▶ **REQUIRED ACTION**
When you reach the line containing "(has_room m l d ->" in the entries below, repeat it and each line after it exactly until the entries end.

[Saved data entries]
====

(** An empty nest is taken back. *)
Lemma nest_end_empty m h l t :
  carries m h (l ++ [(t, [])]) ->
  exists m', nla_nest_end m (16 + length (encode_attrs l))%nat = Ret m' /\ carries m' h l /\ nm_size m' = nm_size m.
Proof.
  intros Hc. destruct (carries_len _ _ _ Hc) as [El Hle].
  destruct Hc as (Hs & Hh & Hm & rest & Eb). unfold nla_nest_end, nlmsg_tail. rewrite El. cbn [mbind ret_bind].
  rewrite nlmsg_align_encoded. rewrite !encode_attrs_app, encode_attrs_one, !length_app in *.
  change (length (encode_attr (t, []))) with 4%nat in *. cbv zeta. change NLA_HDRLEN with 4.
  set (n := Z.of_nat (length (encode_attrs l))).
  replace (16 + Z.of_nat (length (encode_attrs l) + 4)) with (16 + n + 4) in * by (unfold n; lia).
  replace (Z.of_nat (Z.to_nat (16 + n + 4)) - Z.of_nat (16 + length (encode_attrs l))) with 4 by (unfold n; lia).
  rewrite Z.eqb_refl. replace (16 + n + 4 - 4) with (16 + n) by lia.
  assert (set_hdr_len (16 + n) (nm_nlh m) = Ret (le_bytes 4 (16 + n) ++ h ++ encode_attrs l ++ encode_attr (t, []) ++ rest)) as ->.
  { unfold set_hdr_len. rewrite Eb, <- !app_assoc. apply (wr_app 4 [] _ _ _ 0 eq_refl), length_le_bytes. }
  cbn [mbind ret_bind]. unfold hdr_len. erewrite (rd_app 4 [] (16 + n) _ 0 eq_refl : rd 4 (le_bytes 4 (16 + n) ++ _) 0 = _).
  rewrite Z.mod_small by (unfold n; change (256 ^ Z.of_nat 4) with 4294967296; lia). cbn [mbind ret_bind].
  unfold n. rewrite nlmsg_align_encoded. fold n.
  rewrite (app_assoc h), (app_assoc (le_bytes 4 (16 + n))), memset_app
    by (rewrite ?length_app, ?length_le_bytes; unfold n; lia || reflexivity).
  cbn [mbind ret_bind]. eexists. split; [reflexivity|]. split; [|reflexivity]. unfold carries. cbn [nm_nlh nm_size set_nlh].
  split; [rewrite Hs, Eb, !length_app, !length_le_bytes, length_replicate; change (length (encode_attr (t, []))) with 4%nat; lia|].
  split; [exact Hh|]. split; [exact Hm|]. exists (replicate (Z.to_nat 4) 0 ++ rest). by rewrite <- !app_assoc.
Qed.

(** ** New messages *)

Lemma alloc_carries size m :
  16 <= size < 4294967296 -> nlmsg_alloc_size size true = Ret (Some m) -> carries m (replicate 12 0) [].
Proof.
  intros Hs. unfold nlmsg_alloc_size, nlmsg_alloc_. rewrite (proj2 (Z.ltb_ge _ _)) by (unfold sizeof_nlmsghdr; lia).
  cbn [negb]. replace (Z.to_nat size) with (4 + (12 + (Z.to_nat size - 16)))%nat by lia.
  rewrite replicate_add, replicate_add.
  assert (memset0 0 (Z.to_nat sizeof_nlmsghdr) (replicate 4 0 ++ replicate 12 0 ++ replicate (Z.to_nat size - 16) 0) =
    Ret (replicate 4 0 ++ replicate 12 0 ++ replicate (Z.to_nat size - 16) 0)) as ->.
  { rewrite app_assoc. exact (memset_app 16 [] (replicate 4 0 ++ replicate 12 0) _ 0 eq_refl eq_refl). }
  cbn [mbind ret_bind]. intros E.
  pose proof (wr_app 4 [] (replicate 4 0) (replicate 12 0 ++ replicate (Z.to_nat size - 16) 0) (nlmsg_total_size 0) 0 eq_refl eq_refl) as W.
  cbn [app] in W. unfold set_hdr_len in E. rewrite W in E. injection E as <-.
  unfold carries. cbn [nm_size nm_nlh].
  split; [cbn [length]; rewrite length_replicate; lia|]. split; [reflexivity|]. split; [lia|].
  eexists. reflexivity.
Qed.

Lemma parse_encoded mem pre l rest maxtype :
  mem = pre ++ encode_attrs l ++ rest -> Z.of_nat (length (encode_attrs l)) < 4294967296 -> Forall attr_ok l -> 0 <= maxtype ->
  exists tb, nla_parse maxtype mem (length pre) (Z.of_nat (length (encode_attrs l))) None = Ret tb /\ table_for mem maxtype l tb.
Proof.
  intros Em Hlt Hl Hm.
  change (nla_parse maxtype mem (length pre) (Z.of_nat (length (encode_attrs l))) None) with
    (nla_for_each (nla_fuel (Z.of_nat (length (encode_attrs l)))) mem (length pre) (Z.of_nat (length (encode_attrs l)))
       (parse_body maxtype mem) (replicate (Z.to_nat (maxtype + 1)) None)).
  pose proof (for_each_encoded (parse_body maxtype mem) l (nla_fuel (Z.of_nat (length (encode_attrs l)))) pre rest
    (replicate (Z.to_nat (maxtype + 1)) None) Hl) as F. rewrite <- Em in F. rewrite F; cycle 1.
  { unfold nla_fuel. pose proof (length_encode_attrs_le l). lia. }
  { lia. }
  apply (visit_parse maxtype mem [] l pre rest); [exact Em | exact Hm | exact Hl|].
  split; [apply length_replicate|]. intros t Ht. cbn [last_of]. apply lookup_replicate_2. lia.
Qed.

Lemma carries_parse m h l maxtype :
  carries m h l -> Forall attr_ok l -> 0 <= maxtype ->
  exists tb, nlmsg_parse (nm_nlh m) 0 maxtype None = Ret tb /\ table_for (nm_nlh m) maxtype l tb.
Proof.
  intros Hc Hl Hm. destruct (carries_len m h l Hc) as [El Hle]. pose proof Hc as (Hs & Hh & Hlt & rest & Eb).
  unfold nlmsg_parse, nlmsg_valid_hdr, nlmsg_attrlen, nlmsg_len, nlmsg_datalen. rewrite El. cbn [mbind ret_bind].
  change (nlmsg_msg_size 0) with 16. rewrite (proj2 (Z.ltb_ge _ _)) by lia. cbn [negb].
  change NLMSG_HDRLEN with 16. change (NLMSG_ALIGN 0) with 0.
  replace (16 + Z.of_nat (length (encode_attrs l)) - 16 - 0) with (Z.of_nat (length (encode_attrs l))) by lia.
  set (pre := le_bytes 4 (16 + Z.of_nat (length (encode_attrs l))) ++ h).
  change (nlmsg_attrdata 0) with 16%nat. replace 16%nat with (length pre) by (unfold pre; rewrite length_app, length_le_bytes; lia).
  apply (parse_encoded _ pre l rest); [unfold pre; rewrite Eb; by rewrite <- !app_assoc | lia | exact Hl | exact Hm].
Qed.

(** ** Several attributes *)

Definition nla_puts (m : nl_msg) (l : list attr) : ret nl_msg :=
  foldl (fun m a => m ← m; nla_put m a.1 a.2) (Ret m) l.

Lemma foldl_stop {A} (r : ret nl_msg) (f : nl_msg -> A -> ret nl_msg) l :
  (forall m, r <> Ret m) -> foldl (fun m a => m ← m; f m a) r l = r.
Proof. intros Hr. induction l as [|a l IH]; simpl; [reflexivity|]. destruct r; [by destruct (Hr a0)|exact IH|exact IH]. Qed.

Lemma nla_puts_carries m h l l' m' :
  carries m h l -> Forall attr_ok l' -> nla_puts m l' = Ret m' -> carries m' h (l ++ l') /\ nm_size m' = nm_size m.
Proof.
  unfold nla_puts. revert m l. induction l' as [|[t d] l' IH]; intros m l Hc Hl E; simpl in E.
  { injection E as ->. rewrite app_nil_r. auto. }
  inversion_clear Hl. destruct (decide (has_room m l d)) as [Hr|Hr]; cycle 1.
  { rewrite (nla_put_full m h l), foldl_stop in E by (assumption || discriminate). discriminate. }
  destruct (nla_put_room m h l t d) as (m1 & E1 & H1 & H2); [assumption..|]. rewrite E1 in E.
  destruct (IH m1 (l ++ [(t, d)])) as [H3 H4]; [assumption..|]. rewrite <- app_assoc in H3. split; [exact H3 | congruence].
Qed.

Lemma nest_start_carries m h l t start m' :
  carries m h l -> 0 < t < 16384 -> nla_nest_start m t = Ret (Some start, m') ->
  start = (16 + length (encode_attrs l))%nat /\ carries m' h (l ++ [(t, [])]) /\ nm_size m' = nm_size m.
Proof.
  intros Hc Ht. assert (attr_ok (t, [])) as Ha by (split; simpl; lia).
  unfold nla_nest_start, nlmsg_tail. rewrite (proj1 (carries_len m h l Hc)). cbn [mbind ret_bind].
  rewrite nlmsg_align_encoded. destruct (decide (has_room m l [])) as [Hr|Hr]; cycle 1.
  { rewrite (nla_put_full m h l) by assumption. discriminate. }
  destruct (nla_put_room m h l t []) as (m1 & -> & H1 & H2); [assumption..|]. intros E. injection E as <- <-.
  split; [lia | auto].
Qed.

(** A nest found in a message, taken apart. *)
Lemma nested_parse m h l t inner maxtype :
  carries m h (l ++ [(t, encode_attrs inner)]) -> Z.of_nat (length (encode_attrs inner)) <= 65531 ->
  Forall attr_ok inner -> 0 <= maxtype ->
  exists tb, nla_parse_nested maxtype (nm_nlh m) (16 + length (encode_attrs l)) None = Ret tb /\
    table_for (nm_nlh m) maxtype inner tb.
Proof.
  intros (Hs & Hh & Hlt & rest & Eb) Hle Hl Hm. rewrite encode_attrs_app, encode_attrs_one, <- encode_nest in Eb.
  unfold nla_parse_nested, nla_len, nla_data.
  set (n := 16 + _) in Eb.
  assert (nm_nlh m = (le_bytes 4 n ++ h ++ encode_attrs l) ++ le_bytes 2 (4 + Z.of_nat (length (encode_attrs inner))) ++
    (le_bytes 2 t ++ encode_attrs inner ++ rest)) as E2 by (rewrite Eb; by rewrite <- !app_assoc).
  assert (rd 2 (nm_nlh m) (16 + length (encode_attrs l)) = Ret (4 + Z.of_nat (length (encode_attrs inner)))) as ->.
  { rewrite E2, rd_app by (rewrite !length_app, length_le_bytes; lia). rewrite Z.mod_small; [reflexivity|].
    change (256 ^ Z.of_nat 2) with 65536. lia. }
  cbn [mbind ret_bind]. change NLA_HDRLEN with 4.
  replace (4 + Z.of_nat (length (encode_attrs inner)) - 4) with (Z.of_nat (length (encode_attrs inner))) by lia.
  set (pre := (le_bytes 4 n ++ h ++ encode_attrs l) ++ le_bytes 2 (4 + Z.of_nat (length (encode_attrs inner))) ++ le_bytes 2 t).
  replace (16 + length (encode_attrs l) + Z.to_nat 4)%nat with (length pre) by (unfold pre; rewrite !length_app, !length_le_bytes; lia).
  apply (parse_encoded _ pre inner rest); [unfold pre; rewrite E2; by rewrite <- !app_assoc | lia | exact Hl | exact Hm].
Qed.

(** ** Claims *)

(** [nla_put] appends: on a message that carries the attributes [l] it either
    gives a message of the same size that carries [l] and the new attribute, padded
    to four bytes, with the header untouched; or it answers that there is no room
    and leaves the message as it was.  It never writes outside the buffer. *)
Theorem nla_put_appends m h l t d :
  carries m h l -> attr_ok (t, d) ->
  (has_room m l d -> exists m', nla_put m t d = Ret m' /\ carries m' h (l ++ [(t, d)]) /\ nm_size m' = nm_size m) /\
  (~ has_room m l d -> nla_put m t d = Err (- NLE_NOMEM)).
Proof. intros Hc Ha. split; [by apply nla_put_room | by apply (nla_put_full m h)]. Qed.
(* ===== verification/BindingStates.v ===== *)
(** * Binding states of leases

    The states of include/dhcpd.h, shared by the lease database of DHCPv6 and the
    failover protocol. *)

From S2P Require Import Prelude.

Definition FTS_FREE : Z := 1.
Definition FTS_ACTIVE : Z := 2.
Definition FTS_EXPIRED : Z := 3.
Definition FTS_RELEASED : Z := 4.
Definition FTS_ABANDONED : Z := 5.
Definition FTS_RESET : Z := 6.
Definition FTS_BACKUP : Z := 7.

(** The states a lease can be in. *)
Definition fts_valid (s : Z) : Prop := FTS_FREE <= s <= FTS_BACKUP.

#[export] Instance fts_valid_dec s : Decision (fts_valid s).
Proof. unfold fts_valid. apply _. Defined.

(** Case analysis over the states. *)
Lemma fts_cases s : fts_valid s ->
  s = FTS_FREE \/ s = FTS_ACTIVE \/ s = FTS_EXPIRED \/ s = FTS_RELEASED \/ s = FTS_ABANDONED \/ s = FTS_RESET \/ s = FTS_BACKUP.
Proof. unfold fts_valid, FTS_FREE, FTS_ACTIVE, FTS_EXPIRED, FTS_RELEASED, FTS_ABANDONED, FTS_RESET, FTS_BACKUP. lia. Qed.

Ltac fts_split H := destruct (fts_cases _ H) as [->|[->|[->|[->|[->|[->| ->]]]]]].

====

▶ **SOLUTION**
  (has_room m l d -> exists m', nla_put m t d = Ret m' /\ carries m' h (l ++ [(t, d)]) /\ nm_size m' = nm_size m) /\
  (~ has_room m l d -> nla_put m t d = Err (- NLE_NOMEM)).
Proof. intros Hc Ha. split; [by apply nla_put_room | by apply (nla_put_full m h)]. Qed.
(* ===== verification/BindingStates.v ===== *)
(** * Binding states of leases

    The states of include/dhcpd.h, shared by the lease database of DHCPv6 and the
    failover protocol. *)

From S2P Require Import Prelude.

Definition FTS_FREE : Z := 1.
Definition FTS_ACTIVE : Z := 2.
Definition FTS_EXPIRED : Z := 3.
Definition FTS_RELEASED : Z := 4.
Definition FTS_ABANDONED : Z := 5.
Definition FTS_RESET : Z := 6.
Definition FTS_BACKUP : Z := 7.

(** The states a lease can be in. *)
Definition fts_valid (s : Z) : Prop := FTS_FREE <= s <= FTS_BACKUP.

#[export] Instance fts_valid_dec s : Decision (fts_valid s).
Proof. unfold fts_valid. apply _. Defined.

(** Case analysis over the states. *)
Lemma fts_cases s : fts_valid s ->
  s = FTS_FREE \/ s = FTS_ACTIVE \/ s = FTS_EXPIRED \/ s = FTS_RELEASED \/ s = FTS_ABANDONED \/ s = FTS_RESET \/ s = FTS_BACKUP.
Proof. unfold fts_valid, FTS_FREE, FTS_ACTIVE, FTS_EXPIRED, FTS_RELEASED, FTS_ABANDONED, FTS_RESET, FTS_BACKUP. lia. Qed.

Ltac fts_split H := destruct (fts_cases _ H) as [->|[->|[->|[->|[->|[->| ->]]]]]].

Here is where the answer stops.